* Task instructions *
Please give back each line of the listing, unchanged in every word.

- - - - - - -

(** C5, as the code has it: when a version marked for removal belongs to a
    held package and every version queued for a hold is installed,
    [perform_changes] raises [TransactionError] with the names of all the
    held packages that have a version marked for removal, each once.  No
    commit is made, and with Apt only planning until then every version is
    installed afterwards exactly if it was before; so the held packages
    are.  The marks stay. *)
Theorem held_removal_rejected (s : State) (v : Version) :
  v ∈ _version_removals s →
  _is_package_held s (package v) = true →
  (∀ w, w ∈ _version_hold_creations s →
        installed (_cache s) (package w) = Some w) →
  ∃ (names : list string) (s' : State),
    perform_changes s
    = (Raise (TransactionError
                ("Can't perform the changes, since the following packages are held: "
                 +:+ Py.join ", " names)),
       s')
    ∧ (∀ n, n ∈ names
            ↔ ∃ w, w ∈ _version_removals s
                   ∧ _is_package_held s (package w) = true
                   ∧ name (package w) = n)
    ∧ name (package v) ∈ names
    ∧ NoDup names
    ∧ no_commit s s'
    ∧ (∀ w, is_package_installed s' w = is_package_installed s w)
    ∧ (∀ p, _is_package_held s' p = _is_package_held s p)
    ∧ pending_marks s' = pending_marks s.
Proof.
  intros Hv Hheld Hinstalled.
  assert (∀ n, n ∈ held_removals s
               ↔ ∃ w, w ∈ _version_removals s
                      ∧ _is_package_held s (package w) = true
                      ∧ name (package w) = n) as Hnames.
  { intros n. unfold held_removals.
    rewrite elem_of_list_to_set, list_elem_of_fmap. split.
    - intros (w & -> & [Hw1 Hw2]%list_elem_of_filter). by exists w.
    - intros (w & Hw1 & Hw2 & <-). exists w. split; [done |].
      by apply list_elem_of_filter. }
  assert (held_removals s ≠ ∅) as Hne.
  { intros Hempty. assert (name (package v) ∈ held_removals s) as Hin.
    { apply Hnames. by exists v. }
    rewrite Hempty in Hin. by apply not_elem_of_empty in Hin. }
  assert (∃ s1,
            (if negb (bool_decide
                        (_version_hold_creations (non_interactive s)
                         ++ _version_hold_removals (non_interactive s) = []))
             then change_holds else mret tt) (non_interactive s)
            = (Ok tt, s1)
            ∧ same_inputs s s1) as (s1 & Hblock & Hs1).
  { destruct (bool_decide _); simpl.
    - by exists (non_interactive s).
    - by destruct (change_holds_all_installed (non_interactive s) Hinstalled)
        as (s1 & Hrun & Hsame); exists s1. }
  destruct (mark_versions_held s1 (package_upgrades_of (non_interactive s)))
    as (s' & Hmark); [by rewrite (held_removals_same_inputs s s1) |].
  rewrite (held_removals_same_inputs s s1 Hs1) in Hmark.
  assert (before_check s
          = (Raise (TransactionError
                      (held_message
                         (Py.sorted String.ltb (elements (held_removals s))))),
             s')) as Hbefore.
  { unfold before_check.
    rewrite (run_bind_ok _ _ _ _ _ (enforce_non_interactivity_run s)).
    rewrite run_get. by rewrite (run_bind_ok _ _ _ _ _ Hblock). }
  exists (Py.sorted String.ltb (elements (held_removals s))), s'.
  split; [| split; [| split; [| split; [| split; [| split; [| split]]]]]].
  - rewrite perform_changes_with_versions.
    + by rewrite (run_bind_raise _ _ _ _ _ Hbefore).
    + left. intros [_ Hnil]%app_eq_nil. rewrite Hnil in Hv.
      by apply elem_of_nil in Hv.
  - intros n. by rewrite sorted_names_elem_of.
  - apply sorted_names_elem_of, Hnames. by exists v.
  - rewrite sorted_perm. apply NoDup_elements.
  - by eapply before_check_no_commit.
  - intros w. unfold is_package_installed.
    by destruct (before_check_same_packages s _ s' Hbefore (package w))
      as [-> _].
  - intros p. apply held_same_packages.
    by eapply before_check_same_packages.
  - eapply perform_changes_same_marks.
    rewrite perform_changes_with_versions.
    + by rewrite (run_bind_raise _ _ _ _ _ Hbefore).
    + left. intros [_ Hnil]%app_eq_nil. rewrite Hnil in Hv.
      by apply elem_of_nil in Hv.
Qed.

- - - - - - -

* Your response *
(** C5, as the code has it: when a version marked for removal belongs to a
    held package and every version queued for a hold is installed,
    [perform_changes] raises [TransactionError] with the names of all the
    held packages that have a version marked for removal, each once.  No
    commit is made, and with Apt only planning until then every version is
    installed afterwards exactly if it was before; so the held packages
    are.  The marks stay. *)
Theorem held_removal_rejected (s : State) (v : Version) :
  v ∈ _version_removals s →
  _is_package_held s (package v) = true →
  (∀ w, w ∈ _version_hold_creations s →
        installed (_cache s) (package w) = Some w) →
  ∃ (names : list string) (s' : State),
    perform_changes s
    = (Raise (TransactionError
                ("Can't perform the changes, since the following packages are held: "
                 +:+ Py.join ", " names)),
       s')
    ∧ (∀ n, n ∈ names
            ↔ ∃ w, w ∈ _version_removals s
                   ∧ _is_package_held s (package w) = true
                   ∧ name (package w) = n)
    ∧ name (package v) ∈ names
    ∧ NoDup names
    ∧ no_commit s s'
    ∧ (∀ w, is_package_installed s' w = is_package_installed s w)
    ∧ (∀ p, _is_package_held s' p = _is_package_held s p)
    ∧ pending_marks s' = pending_marks s.
Proof.
  intros Hv Hheld Hinstalled.
  assert (∀ n, n ∈ held_removals s
               ↔ ∃ w, w ∈ _version_removals s
                      ∧ _is_package_held s (package w) = true
                      ∧ name (package w) = n) as Hnames.
  { intros n. unfold held_removals.
    rewrite elem_of_list_to_set, list_elem_of_fmap. split.
    - intros (w & -> & [Hw1 Hw2]%list_elem_of_filter). by exists w.
    - intros (w & Hw1 & Hw2 & <-). exists w. split; [done |].
      by apply list_elem_of_filter. }
  assert (held_removals s ≠ ∅) as Hne.
  { intros Hempty. assert (name (package v) ∈ held_removals s) as Hin.
    { apply Hnames. by exists v. }
    rewrite Hempty in Hin. by apply not_elem_of_empty in Hin. }
  assert (∃ s1,
            (if negb (bool_decide
                        (_version_hold_creations (non_interactive s)
                         ++ _version_hold_removals (non_interactive s) = []))
             then change_holds else mret tt) (non_interactive s)
            = (Ok tt, s1)
            ∧ same_inputs s s1) as (s1 & Hblock & Hs1).
  { destruct (bool_decide _); simpl.
    - by exists (non_interactive s).
    - by destruct (change_holds_all_installed (non_interactive s) Hinstalled)
        as (s1 & Hrun & Hsame); exists s1. }
  destruct (mark_versions_held s1 (package_upgrades_of (non_interactive s)))
    as (s' & Hmark); [by rewrite (held_removals_same_inputs s s1) |].
  rewrite (held_removals_same_inputs s s1 Hs1) in Hmark.
  assert (before_check s
          = (Raise (TransactionError
                      (held_message
                         (Py.sorted String.ltb (elements (held_removals s))))),
             s')) as Hbefore.
  { unfold before_check.
    rewrite (run_bind_ok _ _ _ _ _ (enforce_non_interactivity_run s)).
    rewrite run_get. by rewrite (run_bind_ok _ _ _ _ _ Hblock). }
  exists (Py.sorted String.ltb (elements (held_removals s))), s'.
  split; [| split; [| split; [| split; [| split; [| split; [| split]]]]]].
  - rewrite perform_changes_with_versions.
    + by rewrite (run_bind_raise _ _ _ _ _ Hbefore).
    + left. intros [_ Hnil]%app_eq_nil. rewrite Hnil in Hv.
      by apply elem_of_nil in Hv.
  - intros n. by rewrite sorted_names_elem_of.
  - apply sorted_names_elem_of, Hnames. by exists v.
  - rewrite sorted_perm. apply NoDup_elements.
  - by eapply before_check_no_commit.
  - intros w. unfold is_package_installed.
    by destruct (before_check_same_packages s _ s' Hbefore (package w))
      as [-> _].
  - intros p. apply held_same_packages.
    by eapply before_check_same_packages.
  - eapply perform_changes_same_marks.
    rewrite perform_changes_with_versions.
    + by rewrite (run_bind_raise _ _ _ _ _ Hbefore).
    + left. intros [_ Hnil]%app_eq_nil. rewrite Hnil in Hv.
      by apply elem_of_nil in Hv.
Qed.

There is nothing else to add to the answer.